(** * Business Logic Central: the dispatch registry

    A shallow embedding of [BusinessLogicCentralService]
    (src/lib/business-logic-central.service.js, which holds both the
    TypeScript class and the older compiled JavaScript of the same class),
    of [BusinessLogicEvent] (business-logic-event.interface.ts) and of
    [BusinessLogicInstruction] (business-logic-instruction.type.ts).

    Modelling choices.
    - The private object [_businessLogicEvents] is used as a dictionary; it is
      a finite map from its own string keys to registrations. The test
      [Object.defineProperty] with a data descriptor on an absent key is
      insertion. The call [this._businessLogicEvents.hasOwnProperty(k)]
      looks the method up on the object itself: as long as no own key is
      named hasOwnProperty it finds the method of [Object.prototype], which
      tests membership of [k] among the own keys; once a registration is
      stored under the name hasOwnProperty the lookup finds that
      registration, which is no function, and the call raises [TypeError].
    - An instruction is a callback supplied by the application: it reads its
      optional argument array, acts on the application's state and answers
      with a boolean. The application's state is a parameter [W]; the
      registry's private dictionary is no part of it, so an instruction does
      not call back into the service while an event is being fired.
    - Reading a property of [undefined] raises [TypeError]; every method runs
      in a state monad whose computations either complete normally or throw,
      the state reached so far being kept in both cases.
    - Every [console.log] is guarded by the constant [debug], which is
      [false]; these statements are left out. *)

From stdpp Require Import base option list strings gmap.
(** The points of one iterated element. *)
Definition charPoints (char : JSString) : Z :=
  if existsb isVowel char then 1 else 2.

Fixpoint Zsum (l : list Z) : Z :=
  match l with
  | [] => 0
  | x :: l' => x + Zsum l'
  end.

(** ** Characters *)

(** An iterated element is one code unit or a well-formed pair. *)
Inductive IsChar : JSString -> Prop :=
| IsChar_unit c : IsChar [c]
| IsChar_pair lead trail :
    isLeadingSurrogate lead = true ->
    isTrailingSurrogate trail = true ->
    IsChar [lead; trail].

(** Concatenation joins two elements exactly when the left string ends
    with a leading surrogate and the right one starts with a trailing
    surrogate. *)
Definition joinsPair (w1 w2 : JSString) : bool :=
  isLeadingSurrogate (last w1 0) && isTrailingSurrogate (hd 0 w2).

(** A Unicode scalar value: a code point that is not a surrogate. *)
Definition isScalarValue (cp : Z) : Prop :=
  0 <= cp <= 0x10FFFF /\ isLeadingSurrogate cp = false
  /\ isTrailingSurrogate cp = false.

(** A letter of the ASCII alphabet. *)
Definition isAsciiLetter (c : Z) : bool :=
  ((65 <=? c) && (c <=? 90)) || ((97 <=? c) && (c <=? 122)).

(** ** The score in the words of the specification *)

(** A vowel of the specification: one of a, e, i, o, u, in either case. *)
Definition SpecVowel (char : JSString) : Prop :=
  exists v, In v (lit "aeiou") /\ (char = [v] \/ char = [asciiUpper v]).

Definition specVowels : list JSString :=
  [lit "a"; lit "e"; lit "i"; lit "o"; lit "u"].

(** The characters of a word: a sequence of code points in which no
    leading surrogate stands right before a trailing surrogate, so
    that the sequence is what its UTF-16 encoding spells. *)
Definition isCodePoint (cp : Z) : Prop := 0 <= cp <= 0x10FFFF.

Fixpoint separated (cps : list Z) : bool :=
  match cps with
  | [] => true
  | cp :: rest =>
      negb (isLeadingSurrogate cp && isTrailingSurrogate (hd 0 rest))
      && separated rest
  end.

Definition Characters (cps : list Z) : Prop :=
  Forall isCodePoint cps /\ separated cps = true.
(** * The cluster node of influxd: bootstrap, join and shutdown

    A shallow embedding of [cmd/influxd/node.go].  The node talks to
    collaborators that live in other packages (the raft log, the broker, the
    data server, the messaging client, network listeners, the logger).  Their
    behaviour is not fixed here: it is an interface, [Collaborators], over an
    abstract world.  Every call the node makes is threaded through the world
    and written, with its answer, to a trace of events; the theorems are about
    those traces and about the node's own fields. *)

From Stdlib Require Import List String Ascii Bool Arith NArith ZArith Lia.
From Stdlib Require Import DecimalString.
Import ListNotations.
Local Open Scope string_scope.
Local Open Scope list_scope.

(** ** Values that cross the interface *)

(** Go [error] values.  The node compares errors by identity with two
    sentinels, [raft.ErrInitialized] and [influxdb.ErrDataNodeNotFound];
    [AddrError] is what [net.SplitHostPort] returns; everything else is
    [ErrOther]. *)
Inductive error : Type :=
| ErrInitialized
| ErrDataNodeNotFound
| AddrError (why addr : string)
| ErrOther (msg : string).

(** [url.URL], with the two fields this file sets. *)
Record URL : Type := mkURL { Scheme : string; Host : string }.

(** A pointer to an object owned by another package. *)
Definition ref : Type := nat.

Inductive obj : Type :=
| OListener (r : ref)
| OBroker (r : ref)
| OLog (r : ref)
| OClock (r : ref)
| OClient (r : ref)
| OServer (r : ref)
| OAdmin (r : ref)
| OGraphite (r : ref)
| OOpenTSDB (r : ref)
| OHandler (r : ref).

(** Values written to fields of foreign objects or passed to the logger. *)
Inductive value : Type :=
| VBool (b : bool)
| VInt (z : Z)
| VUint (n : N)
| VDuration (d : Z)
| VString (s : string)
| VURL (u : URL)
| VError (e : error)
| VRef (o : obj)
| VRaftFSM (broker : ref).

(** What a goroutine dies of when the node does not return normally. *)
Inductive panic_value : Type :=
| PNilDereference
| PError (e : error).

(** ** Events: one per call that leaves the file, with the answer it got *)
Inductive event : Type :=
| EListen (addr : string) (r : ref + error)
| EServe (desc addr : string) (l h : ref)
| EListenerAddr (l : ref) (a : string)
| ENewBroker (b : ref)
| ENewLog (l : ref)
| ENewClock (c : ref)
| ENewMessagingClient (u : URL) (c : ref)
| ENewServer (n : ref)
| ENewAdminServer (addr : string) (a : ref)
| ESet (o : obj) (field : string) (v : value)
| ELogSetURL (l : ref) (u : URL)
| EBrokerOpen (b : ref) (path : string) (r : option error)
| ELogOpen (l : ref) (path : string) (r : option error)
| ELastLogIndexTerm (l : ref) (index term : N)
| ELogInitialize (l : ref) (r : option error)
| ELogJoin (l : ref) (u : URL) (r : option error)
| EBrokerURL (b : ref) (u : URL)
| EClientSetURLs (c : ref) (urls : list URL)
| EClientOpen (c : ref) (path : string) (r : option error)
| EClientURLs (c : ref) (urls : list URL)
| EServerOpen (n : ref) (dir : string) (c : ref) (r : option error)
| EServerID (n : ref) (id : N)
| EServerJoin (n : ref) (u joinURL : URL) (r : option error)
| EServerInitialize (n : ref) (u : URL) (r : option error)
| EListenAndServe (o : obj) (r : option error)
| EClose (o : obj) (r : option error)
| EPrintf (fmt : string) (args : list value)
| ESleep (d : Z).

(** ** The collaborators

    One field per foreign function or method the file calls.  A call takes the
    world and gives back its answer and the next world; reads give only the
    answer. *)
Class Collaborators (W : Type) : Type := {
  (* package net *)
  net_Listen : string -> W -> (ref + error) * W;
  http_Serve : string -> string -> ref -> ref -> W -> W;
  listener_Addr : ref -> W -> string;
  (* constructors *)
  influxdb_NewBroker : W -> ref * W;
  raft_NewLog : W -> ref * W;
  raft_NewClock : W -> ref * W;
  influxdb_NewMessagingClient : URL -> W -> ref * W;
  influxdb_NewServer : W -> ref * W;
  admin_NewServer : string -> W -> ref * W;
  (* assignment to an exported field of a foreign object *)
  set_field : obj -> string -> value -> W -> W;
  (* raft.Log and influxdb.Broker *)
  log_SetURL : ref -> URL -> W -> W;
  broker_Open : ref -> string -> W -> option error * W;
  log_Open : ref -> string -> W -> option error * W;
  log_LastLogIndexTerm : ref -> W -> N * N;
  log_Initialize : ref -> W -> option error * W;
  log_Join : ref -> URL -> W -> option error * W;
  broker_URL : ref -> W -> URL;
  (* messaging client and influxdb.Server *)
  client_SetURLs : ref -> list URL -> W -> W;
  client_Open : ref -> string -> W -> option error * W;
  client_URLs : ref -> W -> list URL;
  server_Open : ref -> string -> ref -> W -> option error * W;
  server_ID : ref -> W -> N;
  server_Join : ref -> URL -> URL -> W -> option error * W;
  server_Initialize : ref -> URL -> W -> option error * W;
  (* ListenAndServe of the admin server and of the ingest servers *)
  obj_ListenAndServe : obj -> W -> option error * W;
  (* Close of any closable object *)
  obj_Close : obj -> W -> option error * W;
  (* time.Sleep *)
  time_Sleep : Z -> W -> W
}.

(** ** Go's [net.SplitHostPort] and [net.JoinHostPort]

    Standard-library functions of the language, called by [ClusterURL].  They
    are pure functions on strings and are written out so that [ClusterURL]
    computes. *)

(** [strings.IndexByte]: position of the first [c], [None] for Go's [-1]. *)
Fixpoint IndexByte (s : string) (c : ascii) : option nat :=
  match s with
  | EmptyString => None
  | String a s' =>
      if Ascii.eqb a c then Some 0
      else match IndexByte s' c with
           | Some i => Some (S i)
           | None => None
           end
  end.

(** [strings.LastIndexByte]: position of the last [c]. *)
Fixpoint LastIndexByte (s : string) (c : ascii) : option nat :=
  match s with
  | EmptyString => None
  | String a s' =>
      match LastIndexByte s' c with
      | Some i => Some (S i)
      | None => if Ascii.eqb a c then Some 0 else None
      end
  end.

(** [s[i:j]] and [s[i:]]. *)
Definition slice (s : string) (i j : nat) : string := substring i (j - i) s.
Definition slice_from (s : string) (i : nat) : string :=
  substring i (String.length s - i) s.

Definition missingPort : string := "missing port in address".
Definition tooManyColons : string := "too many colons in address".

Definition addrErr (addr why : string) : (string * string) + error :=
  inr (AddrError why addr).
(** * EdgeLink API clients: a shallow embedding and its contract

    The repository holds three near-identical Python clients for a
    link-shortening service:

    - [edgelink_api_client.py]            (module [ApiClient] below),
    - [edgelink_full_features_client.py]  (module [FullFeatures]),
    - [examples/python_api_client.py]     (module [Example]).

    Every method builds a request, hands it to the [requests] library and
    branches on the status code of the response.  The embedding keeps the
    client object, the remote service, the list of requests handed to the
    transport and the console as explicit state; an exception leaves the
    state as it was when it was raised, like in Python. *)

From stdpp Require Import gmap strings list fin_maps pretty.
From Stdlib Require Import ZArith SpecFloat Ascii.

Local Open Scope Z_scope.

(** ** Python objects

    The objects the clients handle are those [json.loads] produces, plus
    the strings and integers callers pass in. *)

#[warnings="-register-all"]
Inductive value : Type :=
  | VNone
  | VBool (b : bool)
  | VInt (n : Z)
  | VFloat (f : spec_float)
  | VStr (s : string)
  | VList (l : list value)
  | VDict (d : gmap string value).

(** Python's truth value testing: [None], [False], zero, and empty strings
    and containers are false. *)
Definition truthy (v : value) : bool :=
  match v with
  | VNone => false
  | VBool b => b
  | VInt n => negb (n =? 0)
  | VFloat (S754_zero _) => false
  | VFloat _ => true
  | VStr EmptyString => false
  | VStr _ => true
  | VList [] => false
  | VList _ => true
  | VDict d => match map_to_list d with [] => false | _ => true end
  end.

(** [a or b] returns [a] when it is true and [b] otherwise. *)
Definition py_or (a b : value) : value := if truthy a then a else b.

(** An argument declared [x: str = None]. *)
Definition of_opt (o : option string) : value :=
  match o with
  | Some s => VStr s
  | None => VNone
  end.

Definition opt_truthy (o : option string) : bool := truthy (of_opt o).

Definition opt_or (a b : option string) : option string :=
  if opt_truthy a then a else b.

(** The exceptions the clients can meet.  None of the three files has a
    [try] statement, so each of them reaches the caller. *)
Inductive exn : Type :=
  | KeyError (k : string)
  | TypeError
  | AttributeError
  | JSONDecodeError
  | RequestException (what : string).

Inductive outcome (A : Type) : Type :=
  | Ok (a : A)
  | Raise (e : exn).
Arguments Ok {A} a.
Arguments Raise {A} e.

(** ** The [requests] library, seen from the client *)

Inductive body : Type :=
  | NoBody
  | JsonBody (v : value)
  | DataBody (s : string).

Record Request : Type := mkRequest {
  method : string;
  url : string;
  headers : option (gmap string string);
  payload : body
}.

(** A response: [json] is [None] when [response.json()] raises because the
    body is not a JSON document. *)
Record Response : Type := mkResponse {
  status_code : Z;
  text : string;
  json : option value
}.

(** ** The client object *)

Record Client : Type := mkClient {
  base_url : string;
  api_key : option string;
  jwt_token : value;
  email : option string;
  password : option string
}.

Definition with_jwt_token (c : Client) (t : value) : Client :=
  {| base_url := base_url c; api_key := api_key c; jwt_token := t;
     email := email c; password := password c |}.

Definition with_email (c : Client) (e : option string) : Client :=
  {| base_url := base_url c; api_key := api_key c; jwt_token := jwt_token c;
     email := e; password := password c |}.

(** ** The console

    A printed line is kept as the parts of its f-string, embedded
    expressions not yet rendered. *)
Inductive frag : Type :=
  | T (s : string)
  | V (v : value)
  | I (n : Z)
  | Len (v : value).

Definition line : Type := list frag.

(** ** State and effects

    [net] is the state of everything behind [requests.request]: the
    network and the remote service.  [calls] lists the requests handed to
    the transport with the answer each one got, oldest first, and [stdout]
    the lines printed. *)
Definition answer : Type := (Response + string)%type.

+-------+

__Required action__:
Reproduce only the lines above spanning from the line containing "payload : body" through the line containing "Definition with_jwt_token (c", word for word.

__Output for this exercise__:
  payload : body
}.

(** A response: [json] is [None] when [response.json()] raises because the
    body is not a JSON document. *)
Record Response : Type := mkResponse {
  status_code : Z;
  text : string;
  json : option value
}.

(** ** The client object *)

Record Client : Type := mkClient {
  base_url : string;
  api_key : option string;
  jwt_token : value;
  email : option string;
  password : option string
}.

Definition with_jwt_token (c : Client) (t : value) : Client :=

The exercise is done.